- Opening Delimiter -
(** * NBA_AI: the incremental database updater

    A shallow embedding of [src/database_updater.py] and [src/on_load.py].
    The SQLite database is a record of tables, a table is the list of its
    rows in scan order, and a query is a filter over that list.  The
    collaborators imported from the other modules of the package are the
    methods of a class. *)

From Stdlib Require Import ZArith String.
From stdpp Require Import base decidable option list sorting gmap strings.

Set Warnings "-register-all".

Local Open Scope Z_scope.
Local Open Scope string_scope.
Local Open Scope list_scope.

(** ** Data model *)

(** A row of the [Games] table.  The two flags are SQLite integers: the
    queries compare them with [0], [1] and [False] (which SQLite reads as
    [0]); the text columns are compared with string literals.

    Modelled from the spec: the schema of [Games] is not in src; the data
    model gives every game each of these attributes, so no column is NULL. *)
Record Game := mkGame {
  game_id : string;
  date_time_est : string;
  home_team : string;
  away_team : string;
  status : string;
  season : string;
  season_type : string;
  pre_game_data_finalized : Z;
  game_data_finalized : Z
}.

(** A row of the [Predictions] table; the queries read two of its columns. *)
Record Prediction := mkPrediction {
  pred_game_id : string;
  pred_predictor : string
}.

(** A row of a one-column result set, the tuple [(game_id,)] that
    [cursor.fetchall()] yields. *)
Record Row := mkRow { col0 : string }.

(** The tables owned by the collaborators (play-by-play logs, game states,
    prior states, feature sets) are kept as untyped rows under their name. *)
Record Database := mkDatabase {
  Games : list Game;
  Predictions : list Prediction;
  other_tables : gmap string (list (list string))
}.

#[global] Instance Game_eq_dec : EqDecision Game.
Proof. solve_decision. Defined.
#[global] Instance Prediction_eq_dec : EqDecision Prediction.
Proof. solve_decision. Defined.
#[global] Instance Row_eq_dec : EqDecision Row.
Proof. solve_decision. Defined.

(** Modelled from the spec: the schema of [Games] is not in src; the data
    model gives every game a unique identifier (the primary key). *)
Definition games_primary_key (games : list Game) : Prop :=
  NoDup (game_id <$> games).

(** ** SQL fragments shared by the queries *)

(** [a < b] on TEXT columns: byte-wise comparison. *)
Definition text_lt (a b : string) : Prop := String.ltb a b = true.

(** [season_type IN ("Regular Season", "Post Season")] *)
Definition season_type_in_scope (g : Game) : Prop :=
  season_type g ∈ ["Regular Season"; "Post Season"].

(** [status = 'Completed' OR status = 'In Progress'] *)
Definition started (g : Game) : Prop :=
  status g = "Completed" ∨ status g = "In Progress".

(** The body of the [NOT EXISTS] subquery: [g2] is a game of the season,
    earlier than [g1], with one of [g1]'s teams on either side, whose game
    data is not final. *)
Definition blocks (s : string) (g1 g2 : Game) : Prop :=
  season g2 = s
  ∧ text_lt (date_time_est g2) (date_time_est g1)
  ∧ (home_team g2 = home_team g1 ∨ away_team g2 = home_team g1
     ∨ home_team g2 = away_team g1 ∨ away_team g2 = away_team g1)
  ∧ game_data_finalized g2 = 0.

#[global] Instance text_lt_dec a b : Decision (text_lt a b).
Proof. unfold text_lt. apply _. Defined.
#[global] Instance season_type_in_scope_dec g : Decision (season_type_in_scope g).
Proof. unfold season_type_in_scope. apply _. Defined.
#[global] Instance started_dec g : Decision (started g).
Proof. unfold started. apply _. Defined.
#[global] Instance blocks_dec s g1 g2 : Decision (blocks s g1 g2).
Proof. unfold blocks. apply _. Defined.

(** [SELECT game_id FROM Games WHERE P], fetched with [fetchall()]. *)
Definition select_game_id (P : Game → Prop) `{!∀ g, Decision (P g)}
    (games : list Game) : list Row :=
  (λ g, mkRow (game_id g)) <$> filter P games.

(** [a <= b] on the one TEXT column of two result rows. *)
Definition row_le (r1 r2 : Row) : Prop := String.leb (col0 r1) (col0 r2) = true.

#[global] Instance row_le_dec r1 r2 : Decision (row_le r1 r2).
Proof. unfold row_le. apply _. Defined.

(** [q1 UNION q2]: the rows of both, duplicates removed.  SQLite computes a
    UNION through a sorted temporary index, so the rows come back in
    ascending order; SQL itself leaves the order open, and the claims use
    membership only. *)
Definition sql_union (q1 q2 : list Row) : list Row :=
  merge_sort row_le (remove_dups (q1 ++ q2)).

(** [Games g LEFT JOIN Predictions p ON g.game_id = p.game_id AND
    p.predictor = ?]: every game paired with each of its matching
    predictions, or with NULL columns when it has none. *)
Definition left_join_predictions (predictor : string)
    (games : list Game) (preds : list Prediction)
    : list (Game * option Prediction) :=
  g ← games;
  match filter (λ p, game_id g = pred_game_id p ∧ pred_predictor p = predictor) preds with
  | [] => [(g, None)]
  | ps => (λ p, (g, Some p)) <$> ps
  end.

(** [p.game_id IS NULL] on a joined row. *)
Definition pred_game_id_is_null (r : Game * option Prediction) : Prop :=
  pred_game_id <$> r.2 = None.

#[global] Instance pred_game_id_is_null_dec r : Decision (pred_game_id_is_null r).
Proof. unfold pred_game_id_is_null. apply _. Defined.

(** ** Python values

    The work-set functions return Python lists; database_updater.py returns
    lists of strings, on_load.py returns the fetched tuples in one place.
    [to_py] places the typed results in one universe of values so that
    results of the two modules can be compared. *)
Inductive pyval :=
  | PyStr (s : string)
  | PyTuple (vs : list pyval)
  | PyList (vs : list pyval).

Class ToPy (A : Type) := to_py : A → pyval.
#[global] Hint Mode ToPy ! : typeclass_instances.

#[global] Instance string_to_py : ToPy string := PyStr.
#[global] Instance Row_to_py : ToPy Row := λ r, PyTuple [PyStr (col0 r)].
#[global] Instance list_to_py `{ToPy A} : ToPy (list A) := λ l, PyList (to_py <$> l).

(** ** Exceptions and state *)

Inductive exn :=
  | KeyError (key : string)
  | OperationalError.

Inductive outcome (A : Type) :=
  | Returned (a : A)
  | Raised (e : exn).
Arguments Returned {A} a.
Arguments Raised {A} e.
Lemma partition_by_category (fields : list field_meta) :
  Permutation
    (filter (fun f => category_eqb (category_of f) Standard) fields
       ++ filter (fun f => category_eqb (category_of f) Custom) fields
       ++ filter (fun f => category_eqb (category_of f) System) fields
       ++ filter (fun f => category_eqb (category_of f) Formula) fields
       ++ filter (fun f => category_eqb (category_of f) Lookup) fields)
    fields.
Proof.
  induction fields as [|f fields IH]; cbn [filter]; [constructor|].
  destruct (category_of f); cbn [category_eqb app].
  - (* Formula *)
    rewrite !app_assoc. apply Permutation_sym.
    apply Permutation_cons_app. rewrite <- !app_assoc.
    now apply Permutation_sym.
  - (* Lookup *)
    rewrite !app_assoc. apply Permutation_sym.
    apply Permutation_cons_app. rewrite <- !app_assoc.
    now apply Permutation_sym.
  - (* Custom *)
    apply Permutation_sym. apply Permutation_cons_app.
    now apply Permutation_sym.
  - (* System *)
    rewrite app_assoc. apply Permutation_sym.
    apply Permutation_cons_app. rewrite <- app_assoc.
    now apply Permutation_sym.
  - (* Standard *)
    now constructor.
Qed.

(** X25. [describe_detailed] puts every field of the object in exactly
    one of its five lists, keeping the order of the metadata within
    each: formula when the field is calculated, else lookup when it
    refers to other objects, else custom, else system or standard.  The
    total it reports is the sum of the four counts it reports and of the
    number of system fields, which has no count of its own.  The child
    relationships it lists are those [get_child_relationships] returns. *)
Theorem describe_detailed_partitions_fields (m : object_meta) :
  let d := describe_detailed_of m in
  let b := d_fields d in
  (forall c, bucket c b
             = map info_of
                 (filter (fun f => category_eqb (category_of f) c)
                         (om_fields m)))
  /\ Permutation
       (standard_fields b ++ custom_fields b ++ system_fields b
          ++ formula_fields b ++ lookup_fields b)%list
       (map info_of (om_fields m))
  /\ n_total_fields (d_counts d)
     = (n_standard_fields (d_counts d) + n_custom_fields (d_counts d)
        + n_formula_fields (d_counts d) + n_lookup_fields (d_counts d)
        + len (system_fields b))%Z
  /\ Forall (fun i => fi_calculated i = false /\ fi_referenceTo i <> [])
            (lookup_fields b)
  /\ d_child d
     = map (fun r => (Some (rel_name r), rel_object r, rel_field r))
           (relationships_of (basic m)).
Proof.
  cbv zeta.
  assert (B : forall c,
             bucket c (d_fields (describe_detailed_of m))
             = map info_of
                 (filter (fun f => category_eqb (category_of f) c)
                         (om_fields m))).
  { intros c. unfold describe_detailed_of. cbn [d_fields].
    rewrite fold_categorize_bucket. destruct c; reflexivity. }
  assert (P : Permutation
       (standard_fields (d_fields (describe_detailed_of m))
          ++ custom_fields (d_fields (describe_detailed_of m))
          ++ system_fields (d_fields (describe_detailed_of m))
          ++ formula_fields (d_fields (describe_detailed_of m))
          ++ lookup_fields (d_fields (describe_detailed_of m)))%list
       (map info_of (om_fields m))).
  { pose proof (B Standard) as B1. pose proof (B Custom) as B2.
    pose proof (B System) as B3. pose proof (B Formula) as B4.
    pose proof (B Lookup) as B5. cbn [bucket] in B1, B2, B3, B4, B5.
    rewrite B1, B2, B3, B4, B5, <- !map_app.
    apply Permutation_map, partition_by_category. }
  split; [exact B|]. split; [exact P|]. split; [|split].
  - apply Permutation_length in P. rewrite !length_app, length_map in P.
    unfold describe_detailed_of in *. cbn [d_counts d_fields n_total_fields
      n_standard_fields n_custom_fields n_formula_fields n_lookup_fields] in *.
    unfold len. lia.
  - pose proof (B Lookup) as B5. cbn [bucket] in B5. rewrite B5.
    apply Forall_forall. intros i Hi. apply in_map_iff in Hi.
    destruct Hi as [f [<- Hf]]. apply filter_In in Hf. destruct Hf as [_ Hc].
    unfold category_of in Hc. cbn [info_of fi_calculated fi_referenceTo].
    destruct (fm_calculated f); [discriminate|].
    destruct (fm_referenceTo f); [|split; [reflexivity | discriminate]].
    cbn [nonempty] in Hc. destruct (fm_custom f); [discriminate|].
    destruct (mem (fm_name f) system_names); discriminate.
  - unfold describe_detailed_of, child_relationships_of, relationships_of,
      basic. cbn [d_child md_childRelationships].
    induction (om_childRelationships m) as [|c l IH]; [reflexivity|].
    cbn [flat_map map]. rewrite map_app, IH. f_equal.
    destruct (cr_relationshipName c) as [[|x n]|]; reflexivity.
Qed.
- Closing Delimiter -
Within the data above, the lines from the one with "Record Prediction := mkPrediction" to the one with "(** The tables" must be repeated exactly; no other line belongs in the answer.

Task response →
Record Prediction := mkPrediction {
  pred_game_id : string;
  pred_predictor : string
}.

(** A row of a one-column result set, the tuple [(game_id,)] that
    [cursor.fetchall()] yields. *)
Record Row := mkRow { col0 : string }.

(** The tables owned by the collaborators (play-by-play logs, game states,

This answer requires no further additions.